UMD professor finds strength despite family trauma

photo Melanie Goldish, a professor at the University of Minnesota Duluth (UMD), can still remember the November morning when she got a phone call that no mother would ever want to receive.

“Ironically, I was just telling another professor how lucky I was to know that both of my sons were healthy and problem-free,” Goldish said.

On this morning, Goldish received a call from the University of Michigan with news about her son, Spencer. He was involved in a car accident in Ann Arbor, Mich., and was in the trauma intensive care unit (ICU).

“This was a situation where nothing else mattered in the world," Goldish said. "I had to be with my son."

Spencer and his friend had been on their way to Michigan and hit bumper-to-bumper traffic due to heavy construction. Spencer was asleep in the passenger seat when a vehicle struck them from behind, traveling at 70 mph. The man driving the vehicle was ejected from his car, and Spencer and his friend were sandwiched between two vehicles. First response arrived, and 30 minutes later, the two boys were airlifted to the hospital.

Goldish made it to Michigan 12 hours after the crash, dropping everything to be with Spencer in the ICU. Spencer had broken his back and his neck, fractured three ribs and also had a fractured skull.

“My mom asked me if I knew who she was when she arrived at the hospital. I told her that I did not,” Spencer said, piecing together his memory of the hospital visit.

After a week in the hospital and a craniotomy surgery, which involves surgically removing bone from the skull, Spencer was able to go back home with his mother. He has been recovering for the past three weeks.

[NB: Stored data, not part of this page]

(** ** Lemmas on cells *)

Definition ascii (s : bytes) : Prop := Forall (fun c => 0 <= c < 128) s.
Lemma ascii_app a b : ascii a -> ascii b -> ascii (a ++ b).
Proof. apply Forall_app_2. Qed.
Lemma decimal_ascii fuel : forall n acc, ascii acc -> ascii (decimal_digits fuel n acc).
Proof.
  induction fuel as [|fuel IH]; intros n acc H; [done|]. cbn [decimal_digits]. cbv zeta.
  assert (ascii (48 + n mod 10 :: acc)) as H' by (constructor; [Z.to_euclidean_division_equations; lia|done]).
  case_match; [done|by apply IH].
Qed.
Lemma decimal_nonempty fuel n acc : acc <> [] \/ (0 < fuel)%nat -> decimal_digits fuel n acc <> [].
Proof.
  revert n acc. induction fuel as [|fuel IH]; intros n acc H; [by destruct H; [|lia]|]. cbn [decimal_digits]. cbv zeta.
  case_match; [done|]. apply IH. by left.
Qed.
Lemma FormatInt_ascii n : ascii (FormatInt n) /\ FormatInt n <> [].
Proof.
  unfold FormatInt. destruct (n <? 0); (split; [|try done; apply decimal_nonempty; right; lia]).
  - constructor; [lia|]. apply decimal_ascii. constructor.
  - apply decimal_ascii. constructor.
Qed.
Lemma format_digits_ascii q k : ascii (format_digits q k) /\ format_digits q k <> [].
Proof.
  unfold format_digits. set (ds := decimal_digits 20 q []).
  assert (ascii ds) as Hd by (apply decimal_ascii; constructor). assert (ds <> []) as Hne by (apply decimal_nonempty; right; lia).
  assert (forall n, ascii (take n ds) /\ ascii (drop n ds)) as Hs by (intros n; split; [by apply Forall_take|by apply Forall_drop]).
  assert (forall n, ascii (replicate n 48)) as Hr by (intros n; apply Forall_replicate; lia).
  assert (forall c, 43 <= c <= 101 -> forall s, ascii s -> ascii (c :: s)) as Hc by (intros c ? s ?; constructor; [lia|done]).
  assert (ascii []) as Hn by constructor.
  repeat case_match; (split; [|by (destruct ds; done) || (intros E; apply app_eq_nil in E; destruct E; done)]);
    repeat first [apply ascii_app | apply Hc; [lia|] | apply Hs | apply Hr | done | apply decimal_ascii].
Qed.
Lemma FormatFloat_ascii neg m e : ascii (FormatFloat (S754_finite neg m e)) /\ FormatFloat (S754_finite neg m e) <> [].
Proof.
  unfold FormatFloat. destruct (shortest _ _ _ _ _) as [q k]. destruct (trim_zeros _ _ _) as [q' k'].
  destruct (format_digits_ascii q' k') as [H1 H2]. split.
  - apply ascii_app; [|done]. destruct neg; [constructor; [lia|]|]; constructor.
  - intros E. by apply app_eq_nil in E as [_ E].
Qed.

Lemma ascii_field s : ascii s -> field_ok s.
Proof.
  intros H. split; [eapply Forall_impl; [exact H|]; unfold is_byte; lia|]. unfold ValidString. rewrite runes_ascii by done.
  induction H as [|c s Hc _ IH]; [done|]. rewrite fmap_cons. cbn [forallb]. rewrite IH. unfold bad_rune, runeError. cbn [fst snd].
  by rewrite (proj2 (Z.eqb_neq c 65533)) by lia.
Qed.
Lemma publish_files_ok c source delivery projected f q q' e :
  publish_files c source delivery projected f q = (q', e) -> cap_Files c = Some f ->
  0 <= policyInt c "max_output_file_bytes" -> 0 <= policyInt c "max_total_output_file_bytes" ->
  started q -> q_closed q = replicate (length (ps_Files source)) false ->
  held_open q' /\ sources_ok (ps_Files source) q' /\ po_Data (q_ready q') = po_Data (q_ready q) /\
  (e = None -> complete c q' /\ count_ok c (q_ready q') /\ files_of c source projected (p_log (q_s q')) (po_stages (q_ready q'))).
Proof.
  intros E Hcf Hp1 Hp2 Hst Hcl. destruct (started_facts c (ps_Files source) q Hst Hp2 Hcl) as (Hh & Hs & Hc & Hcp).
  unfold publish_files in E. destruct (Z.ltb_spec (policyInt c "max_output_files") (if generateCSV c then 1 else Z.of_nat (length (ps_Files source)))) as [|Hcount];
    [by injection E as <- <-|]. destruct (_ && _); [by injection E as <- <-|].
  destruct (if generateCSV c then _ else _) as [q1 e1] eqn:Em.
  assert (held_open q1 /\ sources_ok (ps_Files source) q1 /\ po_Data (q_ready q1) = po_Data (q_ready q) /\
    (e1 = None -> complete c q1 /\ count_ok c (q_ready q1) /\ files_of c source projected (p_log (q_s q1)) (po_stages (q_ready q1)))) as (H1 & H2 & H0 & H3).
  { unfold files_of, count_ok. rewrite Hcf. destruct (generateCSV c).
    - apply (makeFile_made c 0 (fun g l => csv_text c f projected (ps_Columns source) (written g l))) in Em; [|apply csv_body_ok].
      destruct (made_held _ _ _ _ _ _ Em Hh) as [Hh1 Hfo]. apply (follows_sources (ps_Files source)) in Hfo as Hs1; [|done].
      split; [done|]. split; [done|]. split; [apply Hfo|]. intros ->. apply made_complete in Em as Hc1; [|done..]. split; [done|].
      inversion Em as [|?|g l r m Hlog Hl HQ Hr _ _ _ _ _ E']. destruct Hst as (S1 & S2 & S3 & _). rewrite Hlog, S1, Hr.
      split; [intros _; cbn; rewrite S3; cbn; lia|]. exists g. split; [cbn; by rewrite S2|]. intros _. rewrite app_nil_l.
      destruct (log_parts g 0 l [EFinish r] Hl) as (_ & _ & _ & _ & _ & P6 & _); [eauto|]. by rewrite P6, decide_True.
    - apply (originals_ok c f (ps_Files source) Hp1) in Em as (H1 & H2 & H0 & H3); [|done|lia|done|done]. split; [done|]. split; [done|]. split; [done|].
      intros He. destruct (H3 He Hc Hcp) as [Hc1 [L U C I]]. split; [done|]. split.
      + intros _. apply co_files, Forall2_length in Hc1. rewrite <- Hc1, L. done.
      + split; [done|]. intros k g pf Hg Hpf Hnd. rewrite (C k g Hg Hnd). split; [done|]. apply I; [|done]. by eapply lookup_lt_Some. }
  destruct e1 as [e1|]; [by injection E as <- <-|]. apply poll_alike in E as [Ha Hfo]. destruct (H3 eq_refl) as (H4 & H5 & H6).
  split; [by eapply alike_held|]. split; [by eapply follows_sources|]. split; [by rewrite (fo_data _ _ Hfo)|]. intros _. split; [by eapply alike_complete|].
  destruct (alike_log _ _ Ha) as (A1 & _ & _ & _ & A5 & A6). rewrite (al_ready _ _ Ha). split; [done|].
  unfold files_of in *. rewrite Hcf in *. destruct (generateCSV c).
  - destruct H6 as (g & Hg & Ht). exists g. split; [done|]. rewrite A1, A5. done.
  - destruct H6 as [H6 H7]. split; [done|]. intros k g pf. rewrite A1, A5, A6. auto.
Qed.
(* ===== verification/ArtifactInvariant.v ===== *)
(** * What holds of the artifact store after any sequence of calls
    The accounting of bytes, objects, leases and requests, and the ties between the tables
    of [ArtifactStore], are kept by every operation whatever the operating system, the
    contexts and the clock do. The only assumption is that random identifiers differ. *)
From Stdlib Require Import ZArith Lia.
From stdpp Require Import base gmap sets list option strings.
From coqutil Require Import Datatypes.RecordSettersUsingExistingGetters.
From S2P Require Import Prelude Utf8 Sha256 Strconv Json JsonText Canonical GoStrings InputValue ValueFormat Schema Pointer Validation Publish ArtifactStore.
Local Open Scope Z_scope.

Definition weight (st : Stage) : Z := st_size st + st_reserved st.
Definition leases (st : Stage) : Z := Z.of_nat (size (st_readers st)).

Record stage_ok (st : Stage) : Prop := {
  sk_size : st_size st = Z.of_nat (length (st_data st));
  sk_reserved : 0 <= st_reserved st;
  sk_sealed : st_sealed st = true -> st_reserved st = 0;
  sk_ready : st_ready st = true -> st_sealed st = true /\ st_writeErr st = None;
  sk_readers : st_readers st <> ∅ -> st_ready st = true;
  sk_retained : st_retained st = true -> st_ready st = true
}.

Lemma alter_insert_known (m : gmap bytes Stage) f id st : m !! id = Some st -> alter f id m = <[id := f st]> m.
Proof.
  intros Hl. apply map_eq. intros i. destruct (decide (i = id)) as [->|Hne]; [by rewrite lookup_alter_eq, lookup_insert_eq, Hl|].
  by rewrite lookup_alter_ne, lookup_insert_ne.
Qed.

Section Invariant.
Context (env : environment) (lib : engines) (extra : N).

Definition request_owner (s : Store) (rid : nat) : option Owner := rq_owner <$> s_request_heap s !! rid.
Record inv (s : Store) : Prop := {
  v_used : s_used s = msum weight (s_stages s) + msum (fun n => n) (s_reservations s);
  v_quota : s_used s <= QuotaBytes (s_options s) + Z.of_N extra;
  v_stages : map_Forall (fun _ st => stage_ok st) (s_stages s);
  v_gone : map_Forall (fun _ st => st_retired st = true /\ st_readers st = ∅) (s_gone s);
  v_disjoint : s_stages s ##ₘ s_gone s;
  v_reservations : map_Forall (fun r n => 1 <= n /\ (r < s_next s)%nat) (s_reservations s);
  v_objects : objects s <= MaxObjects (s_options s);
  v_readers : s_readers s = msum leases (s_stages s);
  v_leases : s_readers s <= MaxObjects (s_options s);
  v_held : forall id st r, s_stages s !! id = Some st -> r ∈ st_readers st ->
    exists c, s_reader_heap s !! r = Some {| rd_stage := id; rd_ctx := c; rd_closed := false |};
  v_open : forall r rd, s_reader_heap s !! r = Some rd -> (r < s_next s)%nat /\
    (rd_closed rd = false -> exists st, s_stages s !! rd_stage rd = Some st /\ r ∈ st_readers st);
  v_requests : forall k rid, s_requests s !! k = Some rid -> RequestID <$> request_owner s rid = Some k;
  v_heap : forall rid, is_Some (request_owner s rid) -> (rid < s_next s)%nat;
  v_pending : Z.of_nat (size (s_requests s)) <= MaxPending (s_options s);
  v_ids : forall id, is_Some (s_stages s !! id) \/ is_Some (s_gone s !! id) -> exists t, (t < s_tick s)%nat /\ id = random env t
}.

(** ** What an operation may leave as it is *)

(** [s'] differs from [s] outside the tables of stages, in what the invariant ignores. *)
Record frame (s s' : Store) : Prop := {
  f_options : s_options s' = s_options s;
  f_gone : s_gone s' = s_gone s;
  f_requests : s_requests s' = s_requests s;
  f_reservations : s_reservations s' = s_reservations s;
  f_reader_heap : s_reader_heap s' = s_reader_heap s;
  f_readers : s_readers s' = s_readers s;
  f_owners : forall rid, request_owner s' rid = request_owner s rid;
  f_next : (s_next s <= s_next s')%nat;
  f_tick : (s_tick s <= s_tick s')%nat
}.
Lemma frame_refl s : frame s s.
Proof. split; eauto. Qed.
Lemma frame_trans a b c : frame a b -> frame b c -> frame a c.
Proof.
  intros [A1 A2 A3 A4 A5 A6 A7 A8 A9] [B1 B2 B3 B4 B5 B6 B7 B8 B9]. split; try congruence; try lia.
Qed.

(** A live stage is replaced, and the accounts follow. *)
Lemma inv_update s s' id st st' :
  inv s -> frame s s' -> s_stages s !! id = Some st -> s_stages s' = <[id := st']> (s_stages s) -> stage_ok st' ->
  st_readers st' = st_readers st -> s_used s' = s_used s - weight st + weight st' -> s_used s' <= QuotaBytes (s_options s) + Z.of_N extra -> inv s'.
Proof.
  intros [U Q S G D R O C L H P Rq Hp Pe I] [F1 F2 F3 F4 F5 F6 F7 F8 F9] Hid Hst Hok Hrd Hu Hq.
  split; rewrite ?F1, ?F2, ?F3, ?F4, ?F5, ?F6, ?Hst; unfold objects; rewrite ?F1, ?F2, ?F3, ?F4, ?F5, ?F6, ?Hst; try done.
  - rewrite (msum_update _ _ _ _ st' Hid). lia.
  - by apply map_Forall_insert_2.
  - apply map_disjoint_insert_l_2; [|done]. apply (map_disjoint_Some_l _ _ _ _ D Hid).
  - intros r n Hr. destruct (R r n Hr). split; lia.
  - rewrite map_size_insert_Some by eauto. exact O.
  - rewrite (msum_update _ _ _ _ st' Hid). unfold leases at 2 3. rewrite Hrd. lia.
  - intros id' st0 r [[<- <-]|[Hne Hl]]%lookup_insert_Some Hr; [apply (H id st); [done|by rewrite <- Hrd]|by apply (H id' st0)].
  - intros r rd Hr. destruct (P r rd Hr) as [P1 P2]. split; [lia|]. intros Hc. destruct (P2 Hc) as (st0 & Hl & Hin).
    destruct (decide (id = rd_stage rd)) as [->|Hne]; [exists st'; rewrite lookup_insert_eq, Hrd; split; [done|congruence]|exists st0; by rewrite lookup_insert_ne].
  - intros k rid Hk. rewrite F7. by apply Rq.
  - intros rid Hr. rewrite F7 in Hr. apply Hp in Hr. lia.
  - intros id' Hl. destruct (I id') as (t & Ht & ->).
    + destruct Hl as [[x [[<- _]|[_ Hl]]%lookup_insert_Some]|Hl]; eauto.
    + exists t. split; [lia|done].
Qed.

(** Nothing that the invariant sees has changed. *)
Lemma inv_frame s s' : inv s -> frame s s' -> s_stages s' = s_stages s -> s_used s' = s_used s -> inv s'.
Proof.
  intros [U Q S G D R O C L H P Rq Hp Pe I] [F1 F2 F3 F4 F5 F6 F7 F8 F9] Hst Hu.
  split; rewrite ?F1, ?F2, ?F3, ?F4, ?F5, ?F6, ?Hst, ?Hu; unfold objects; rewrite ?F1, ?F2, ?F3, ?F4, ?F5, ?F6, ?Hst; try done.
  - intros r n Hr. destruct (R r n Hr). split; lia.
  - intros r rd Hr. destruct (P r rd Hr) as [P1 P2]. split; [lia|done].
  - intros k rid Hk. rewrite F7. by apply Rq.
  - intros rid Hr. rewrite F7 in Hr. apply Hp in Hr. lia.
  - intros id' Hl. destruct (I id' Hl) as (t & Ht & ->). exists t. split; [lia|done].
Qed.

(** *** Frames of the small steps *)

Ltac frame_solve := split; cbn; intros; eauto; try lia.

Lemma frame_call s s' e : call env s = (s', e) -> frame s s' /\ s_stages s' = s_stages s /\ s_used s' = s_used s.
Proof. intros [= <- _]. split; [frame_solve|done]. Qed.
Lemma frame_cancel s c : frame s (cancel s c).
Proof. frame_solve. Qed.
Lemma frame_poison s : frame s (poison s).
Proof. frame_solve. Qed.
Lemma frame_request s rid r r' : s_request_heap s !! rid = Some r -> rq_owner r' = rq_owner r -> frame s (set_request s rid r').
Proof.
  intros Hr Ho. split; cbn; eauto. intros rid0. unfold request_owner. cbn. destruct (decide (rid = rid0)) as [->|Hne].
  - rewrite lookup_insert_eq, Hr. cbn. by f_equal.
  - by rewrite lookup_insert_ne.
Qed.
Lemma frame_stop s r : frame s (stop s r).
Proof. unfold stop. destruct (rq_execution r); frame_solve. Qed.
Lemma stop_same s r : s_stages (stop s r) = s_stages s /\ s_used (stop s r) = s_used s /\ s_request_heap (stop s r) = s_request_heap s /\
  s_poisoned (stop s r) = s_poisoned s /\ s_tick (stop s r) = s_tick s.
Proof. unfold stop. by destruct (rq_execution r). Qed.

Lemma stage_live s id st : inv s -> stage s id = Some st -> st_retired st = false \/ st_readers st <> ∅ -> s_stages s !! id = Some st.
Proof.
  intros Hi E H. unfold stage in E. destruct (s_stages s !! id) as [st0|] eqn:El; [congruence|].
  apply (v_gone _ Hi) in E as [E1 E2]. destruct H; congruence.
Qed.
Lemma set_stage_live s id st0 st : s_stages s !! id = Some st0 -> set_stage s id st = s <| s_stages ::= insert id st |>.
Proof. unfold set_stage. by intros ->. Qed.

Lemma reserve_spec s n s' e : reserveLocked s n = (s', e) ->
  match e with Some _ => s' = s | None => s' = s <| s_used ::= Z.add n |> /\ 0 <= n /\ n + s_used s <= QuotaBytes (s_options s) end.
Proof.
  unfold reserveLocked. destruct (available s); [by intros [= <- <-]|]. destruct (_ || _) eqn:E; intros [= <- <-]; [done|]. breflect. split; [done|lia].
Qed.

However, Spencer’s car accident was not the first time Goldish has had to cope with a near-death experience in her family.

Goldish's world was tipped upside-down in May 1998 when her five-year-old son, Travis, was diagnosed with acute leukemia. This type of leukemia is a serious and life-threatening illness that would change the course of her and her family’s life.

“The only thing I can say was that I felt shattered and numb," Goldish said. "The rest of the world just fell apart, and my only focus was on the health of my son.”

In September 1998, Goldish and her family were forced to move from their home in Chicago to a Ronald McDonald home in Milwaukee, Wis. The Ronald McDonald program provides a “home away from home” for families so that they can stay close to their hospitalized child at all times, with little to no cost for the family.

Miraculously, nine days after the family's move, the one match in the country for Travis’ bone marrow transplant was found. His match was discovered through Be The Match, a national registry marrow donation program.

At that time, Goldish’s youngest son, Spencer, was only four years old.

“It was hard for me to understand what was going on. I was always ignored and being pushed out of the way,” said Spencer, who was still in the constraints of his back and neck brace from the recent accident.

When Travis won his battle against cancer, Goldish sat down with Spencer and asked him what he was feeling.

“Mom, it felt like my body was torn in half,” Spencer said.

With this statement, the door opened to Goldish's next life-changing opportunity.

In March 2002, Goldish left her corporate leadership job and decided to pursue the founding of a non-profit organization called SuperSibs. This would become an organization dedicated to helping siblings of children with cancer cope with the events that are happening around them, all the while, letting them know they are loved.

“What we do is send out care packages with different comfort items," Goldish said. "This includes blankets, pillowcases, a letter from the organization and a personal trophy with their name on it. Having their name on the trophy was important because it reassured them of their importance, and to let them know they have not been forgotten."

The organization originally started in the basement of the family's Milwaukee home, but it continued to thrive and grow to reach out to children around the world.

In October 2010, at the age of 15, Travis was diagnosed with thyroid cancer. Through another round of extensive chemotherapy treatments and the support of his loving family and friends, Travis would indeed emerge through his second battle with cancer.

Through Travis’ cancer and the traumatic car accident involving Spencer, Goldish has battled through some of life’s biggest challenges with a belief that she continues to display every day.

“You can sit around and continue to get worse, or you can make the best of your situation," Goldish said. "Whether it is a traumatic accident, a divorce or anything you are struggling with, you ultimately have the power of choice. You have the power to determine how you will face your problem.”